Por que os cachorros de raça adoecem com mais frequência?
Alguns São Bernardos apresentam lesões do ligamento cruzado cranial.

Os tratamentos

As doenças genéticas não são um motivo para deixar de adotar cachorros de raça. Muitos veterinários e biólogos apontam a necessidade de melhor seleção dos cães braquicefálicos destinados à reprodução, mas os tratamentos são simples e apresentam bons resultados, desde que sejam adotados precocemente.

É importante salientar que o estilo de vida interfere de maneira mais acentuada na saúde dos cachorros. Quem pretende adotar um cachorro de grande porte deve fazer algumas adaptações em casa, como eliminar pisos escorregadios.

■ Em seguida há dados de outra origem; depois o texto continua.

(** A match takes its characters from the head of the input. *)
Lemma Matches_advance r s pos caps s' pos' caps' :
  Matches r s pos caps s' pos' caps' ->
  exists n, pos' = pos + n /\ n <= String.length s /\ s' = Js.drop n s.
Proof.
  induction 1 as
    [ s pos caps | c s pos caps | p c s pos caps Hp
    | r1 r2 s pos caps s1 pos1 caps1 s2 pos2 caps2 _ IH1 _ IH2
    | r1 r2 s pos caps s' pos' caps' _ IH
    | r1 r2 s pos caps s' pos' caps' _ IH
    | r s pos caps
    | r s pos caps s1 pos1 caps1 s2 pos2 caps2 _ IH1 Hlt _ IH2
    | i r s pos caps s' pos' caps' _ IH ].
  - exists 0. split; [lia|]. split; [lia|reflexivity].
  - exists 1. split; [lia|]. split; [cbn; lia|reflexivity].
  - exists 1. split; [lia|]. split; [cbn; lia|reflexivity].
  - destruct IH1 as (n1 & -> & Hn1 & ->). destruct IH2 as (n2 & -> & Hn2 & ->).
    rewrite length_drop in Hn2. exists (n1 + n2).
    split; [lia|]. split; [lia|]. symmetry. apply drop_add.
  - exact IH.
  - exact IH.
  - exists 0. split; [lia|]. split; [lia|reflexivity].
  - destruct IH1 as (n1 & -> & Hn1 & ->). destruct IH2 as (n2 & -> & Hn2 & ->).
    rewrite length_drop in Hn2. exists (n1 + n2).
    split; [lia|]. split; [lia|]. symmetry. apply drop_add.
  - exact IH.
Qed.

Lemma consumes_sound r s pos caps s' pos' caps' :
  Matches r s pos caps s' pos' caps' -> consumes r = true -> pos < pos'.
Proof.
  induction 1 as
    [ s pos caps | c s pos caps | p c s pos caps Hp
    | r1 r2 s pos caps s1 pos1 caps1 s2 pos2 caps2 M1 IH1 M2 IH2
    | r1 r2 s pos caps s' pos' caps' _ IH
    | r1 r2 s pos caps s' pos' caps' _ IH
    | r s pos caps
    | r s pos caps s1 pos1 caps1 s2 pos2 caps2 _ IH1 Hlt _ IH2
    | i r s pos caps s' pos' caps' _ IH ];
    cbn [consumes]; intros Hc; try discriminate Hc; try lia.
  - destruct (Matches_advance _ _ _ _ _ _ _ M1) as (n1 & -> & _).
    destruct (Matches_advance _ _ _ _ _ _ _ M2) as (n2 & -> & _).
    apply orb_true_iff in Hc. destruct Hc as [Hc|Hc].
    + specialize (IH1 Hc). lia.
    + specialize (IH2 Hc). lia.
  - apply andb_true_iff in Hc. exact (IH (proj1 Hc)).
  - apply andb_true_iff in Hc. exact (IH (proj2 Hc)).
  - exact (IH Hc).
Qed.

Lemma Matches_group_other (i : nat) r s pos caps s' pos' caps' :
  Matches r s pos caps s' pos' caps' -> mentions i r = false ->
  Regex.group i caps' = Regex.group i caps.
Proof.
  induction 1 as
    [ s pos caps | c s pos caps | p c s pos caps Hp
    | r1 r2 s pos caps s1 pos1 caps1 s2 pos2 caps2 _ IH1 _ IH2
    | r1 r2 s pos caps s' pos' caps' _ IH
    | r1 r2 s pos caps s' pos' caps' _ IH
    | r s pos caps
    | r s pos caps s1 pos1 caps1 s2 pos2 caps2 _ IH1 Hlt _ IH2
    | j r s pos caps s' pos' caps' _ IH ];
    cbn [mentions]; intros Hm; try reflexivity.
  - apply orb_false_iff in Hm. rewrite (IH2 (proj2 Hm)). exact (IH1 (proj1 Hm)).
  - apply orb_false_iff in Hm. exact (IH (proj1 Hm)).
  - apply orb_false_iff in Hm. exact (IH (proj2 Hm)).
  - rewrite (IH2 Hm). exact (IH1 Hm).
  - apply orb_false_iff in Hm. destruct Hm as [Hij Hm].
    cbn [Regex.group]. rewrite Hij. exact (IH Hm).
Qed.

Lemma take_nonempty (n : nat) (s : string) :
  0 < n -> n <= String.length s -> Js.take n s <> "".
Proof.
  intros Hn Hlen. destruct n as [|n]; [lia|].
  destruct s as [|c s]; [cbn in Hlen; lia|]. discriminate.
Qed.

(** What [bindsNonEmpty] promises. *)
Lemma bindsNonEmpty_sound (i : nat) r s pos caps s' pos' caps' :
  Matches r s pos caps s' pos' caps' -> bindsNonEmpty i r = true ->
  Regex.group i caps' <> "".
Proof.
  induction 1 as
    [ s pos caps | c s pos caps | p c s pos caps Hp
    | r1 r2 s pos caps s1 pos1 caps1 s2 pos2 caps2 M1 IH1 M2 IH2
    | r1 r2 s pos caps s' pos' caps' _ IH
    | r1 r2 s pos caps s' pos' caps' _ IH
    | r s pos caps
    | r s pos caps s1 pos1 caps1 s2 pos2 caps2 _ IH1 Hlt _ IH2
    | j r s pos caps s' pos' caps' M IH ];
    cbn [bindsNonEmpty]; intros Hb; try discriminate Hb.
  - apply orb_true_iff in Hb. destruct Hb as [Hb|Hb]; [exact (IH2 Hb)|].
    apply andb_true_iff in Hb. destruct Hb as [Hb Hm].
    apply negb_true_iff in Hm.
    rewrite (Matches_group_other i _ _ _ _ _ _ _ M2 Hm). exact (IH1 Hb).
  - cbn [Regex.group]. destruct (i =? j) eqn:Hij; [|exact (IH Hb)].
    pose proof (consumes_sound _ _ _ _ _ _ _ M Hb) as Hlt.
    destruct (Matches_advance _ _ _ _ _ _ _ M) as (n & -> & Hn & _).
    apply take_nonempty; lia.
Qed.

(** The engine only finds matches. *)
Lemma run_sound {R : Type} (r : Regex.re) :
  forall (s : string) (pos : nat) (caps : Regex.Captures)
         (k : string -> nat -> Regex.Captures -> option R) (x : R),
    Regex.run r s pos caps k = Some x ->
    exists s' pos' caps',
      Matches r s pos caps s' pos' caps' /\ k s' pos' caps' = Some x.
Proof.
  induction r as [|c|p|r1 IH1 r2 IH2|r1 IH1 r2 IH2|r1 IH1|i r1 IH1];
    intros s pos caps k x H.
  - exists s, pos, caps. split; [constructor | exact H].
  - cbn [Regex.run] in H. destruct s as [|c' s']; [discriminate H|].
    destruct (Ascii.eqb_spec c c') as [<-|_]; [|discriminate H].
    exists s', (S pos), caps. split; [constructor | exact H].
  - cbn [Regex.run] in H. destruct s as [|c' s']; [discriminate H|].
    destruct (p c') eqn:Hp; [|discriminate H].
    exists s', (S pos), caps. split; [constructor; exact Hp | exact H].
  - cbn [Regex.run] in H.
    apply IH1 in H. destruct H as (s1 & pos1 & caps1 & M1 & H).
    apply IH2 in H. destruct H as (s2 & pos2 & caps2 & M2 & H).
    exists s2, pos2, caps2. split; [econstructor; eassumption | exact H].
  - cbn [Regex.run] in H.
    destruct (Regex.run r1 s pos caps k) as [y|] eqn:E.
    + injection H as ->. apply IH1 in E. destruct E as (s' & pos' & caps' & M & Hk).
      exists s', pos', caps'. split; [apply Matches_Alt_l; exact M | exact Hk].
    + apply IH2 in H. destruct H as (s' & pos' & caps' & M & Hk).
      exists s', pos', caps'. split; [apply Matches_Alt_r; exact M | exact Hk].
  - cbn [Regex.run] in H. revert H. generalize (String.length s). intros fuel.
    revert s pos caps. induction fuel as [|fuel IHf]; intros s pos caps H.
    + exists s, pos, caps. split; [constructor | exact H].
    + match type of H with
      | match ?m with _ => _ end = _ => destruct m as [y|] eqn:E
      end.
      * injection H as ->. apply IH1 in E.
        destruct E as (s1 & pos1 & caps1 & M1 & Hk).
        destruct (pos <? pos1) eqn:Hlt; [|discriminate Hk].
        apply IHf in Hk. destruct Hk as (s2 & pos2 & caps2 & M2 & Hk).
        exists s2, pos2, caps2. split; [|exact Hk].
        apply Matches_Star_more with s1 pos1 caps1; [exact M1 | | exact M2].
        apply Nat.ltb_lt. exact Hlt.
      * exists s, pos, caps. split; [constructor | exact H].
  - cbn [Regex.run] in H. apply IH1 in H.
    destruct H as (s' & pos' & caps' & M & Hk).
    exists s', pos', ((i, Js.take (pos' - pos) s) :: caps').
    split; [constructor; exact M | exact Hk].
Qed.

Lemma exec_sound (r : Regex.re) (s : string) :
  forall (pos : nat) (m : Regex.Match) (rest : string),
    Regex.exec r s pos = Some (m, rest) ->
    exists s0 pos0,
      Matches r s0 pos0 [] rest (Regex.matchEnd m) (Regex.captures m).
Proof.
  induction s as [|c s IH]; intros pos m rest H; cbn [Regex.exec] in H.
  - match type of H with
    | match ?x with _ => _ end = _ => destruct x as [y|] eqn:E
    end; [|discriminate H].
    injection H as ->. apply run_sound in E.
    destruct E as (s' & pos' & caps' & M & Hk). injection Hk as <- <-.
    exists EmptyString, pos. exact M.
  - match type of H with
    | match ?x with _ => _ end = _ => destruct x as [y|] eqn:E
    end.
    + injection H as ->. apply run_sound in E.
      destruct E as (s' & pos' & caps' & M & Hk). injection Hk as <- <-.
      exists (String c s), pos. exact M.
    + exact (IH _ _ _ H).
Qed.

A carga e a intensidade dos exercícios físicos também pode comprometer os peludos, aumentando os riscos de transtornos ortopédicos. Os cachorros precisam se exercitar, correr, saltar e brincar, mas é preciso respeitar o ritmo de cada pet.

É importante certificar-se da idoneidade dos criadores e garantir o acompanhamento veterinário para todos os cachorros adotados, com pedigree ou sem raça definida. Uma vez diagnosticado algum transtorno genético, os tutores precisam dar início imediato às terapias recomendadas e segui-las à risca.

Com isso, a convivência com cachorros de raça se torna tão prazerosa quanto a parceria com os simpáticos e resistentes vira-latas. Antes de adotar, é importante conhecer as características de cada raça canina, as vantagens e limitações e garantir o pleno desenvolvimento dos peludos, para estabelecer uma convivência que se estenderá por mais de dez anos.